W komisji nie znaleźli się przedstawiciele pracowników Galerii Labirynt. Zarząd Regionu Środkowowschodniego NSZZ „Solidarność”, który dostał od prezydenta dwa miejsca w komisji, nie zdecydował się wskazać do niej kogoś z pracowników, chociaż są w niej członkowie „S”.
Dotychczasowa działalność Tatarczuka nie podobała się wielu prawicowym działaczom oraz miejskim radnym PiS. Wiele razy krytykowali oni organizowane przez dyrektora wydarzenia, w tym wystawy związane ze Strajkiem Kobiet, nie podobało im się również to, że Galeria Labirynt wspiera środowiska LGBT.

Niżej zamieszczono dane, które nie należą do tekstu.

Lemma keeps_call env r : keeps_store (call env r).
Proof. intros w. unfold call. by destruct (provider env (trace w) r). Qed.

Lemma keeps_today env : keeps_store (today env).
Proof. done. Qed.

Lemma keeps_bind {A B} (m : M A) (k : A → M B) :
  keeps_store m → (∀ a, keeps_store (k a)) → keeps_store (bind m k).
Proof.
  intros Hm Hk w. specialize (Hm w). unfold bind.
  destruct (m w) as [[a|e] w1]; cbn [snd] in *; [|done]. by rewrite Hk.
Qed.

Lemma keeps_try_except {A} (m : M A) (h : exn → M A) :
  keeps_store m → (∀ e, keeps_store (h e)) → keeps_store (try_except m h).
Proof.
  intros Hm Hh w. specialize (Hm w). unfold try_except.
  destruct (m w) as [[a|e] w1]; cbn [snd] in *; [done|]. by rewrite Hh.
Qed.

Lemma keeps_retry_internal {A} (f : M A) tries : ∀ delay backoff,
  keeps_store f → keeps_store (retry_internal f tries delay backoff).
Proof.
  induction tries as [|n IH]; intros delay backoff Hf; [done|].
  intros w. pose proof (Hf w) as Hw. cbn [retry_internal].
  destruct (f w) as [[a|e] w1]; cbn [snd] in *; [done|].
  destruct n as [|n]; [done|].
  rewrite <- Hw.
  apply (keeps_bind (sleep delay)
           (fun _ => retry_internal f (S n) (delay * backoff) backoff)).
  - apply keeps_emit.
  - intros _. by apply IH.
Qed.

Lemma for_rows_total {St A} (body : nat → A → St → M St) l :
  (∀ i r s, total (body i r s)) → ∀ i s, total (for_rows body i l s).
Proof.
  intros Hb. induction l as [|r l IH]; intros i s w; cbn [for_rows].
  - by eexists.
  - unfold bind. destruct (Hb i r s w) as [s' E].
    destruct (body i r s w) as [r1 w1]. cbn in E. subst r1. apply IH.
Qed.

(** Syntax-directed proof search for [emits] and [keeps_store]; [side]
    settles the conditions on the single events. *)
Ltac emits_steps side :=
  repeat (intros; cbv zeta;
          lazymatch goal with
          | |- emits _ (ret _) => apply emits_ret
          | |- emits _ (raise _) => apply emits_raise
          | |- emits _ (of_option _ _) => apply emits_of_option
          | |- emits _ (today _) => apply emits_today
          | |- emits _ (sleep _) => apply emits_sleep; side
          | |- emits _ (emit _) => apply emits_emit; side
          | |- emits _ (call _ _) => apply emits_call; side
          | |- emits _ (db_call _ _) => apply emits_db_call; side
          | |- emits _ (bind _ _) => apply emits_bind
          | |- emits _ (try_except _ _) => apply emits_try_except
          | |- emits _ (retry_internal _ _ _ _) => apply emits_retry_internal; [|intros; side]
          | |- emits _ (if ?b then _ else _) => destruct b
          | |- emits _ (match ?x with _ => _ end) => destruct x
          end).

Ratusz zapowiada nowy konkurs na dyrektora instytucji. Do czasu jego rozstrzygnięcia nie należy się spodziewać nagłego zwrotu w działalności Galerii Labirynt. – Żadnej rewolucji nie będzie, będziemy kontynuować program działań, które nam przygotował Waldemar Tatarczuk – deklaruje Żurawska w rozmowie z Dziennikiem Wschodnim.
Galeria Labirynt powstała w 1956 roku jako Biuro Wystaw Artystycznych. Nazwę zmienił Tatarczuk, który został szefem tej instytucji w 2010 roku. Galeria mieści się w budynku dawnych warsztatów u zbiegu ul. Popiełuszki i ul. Poniatowskiego.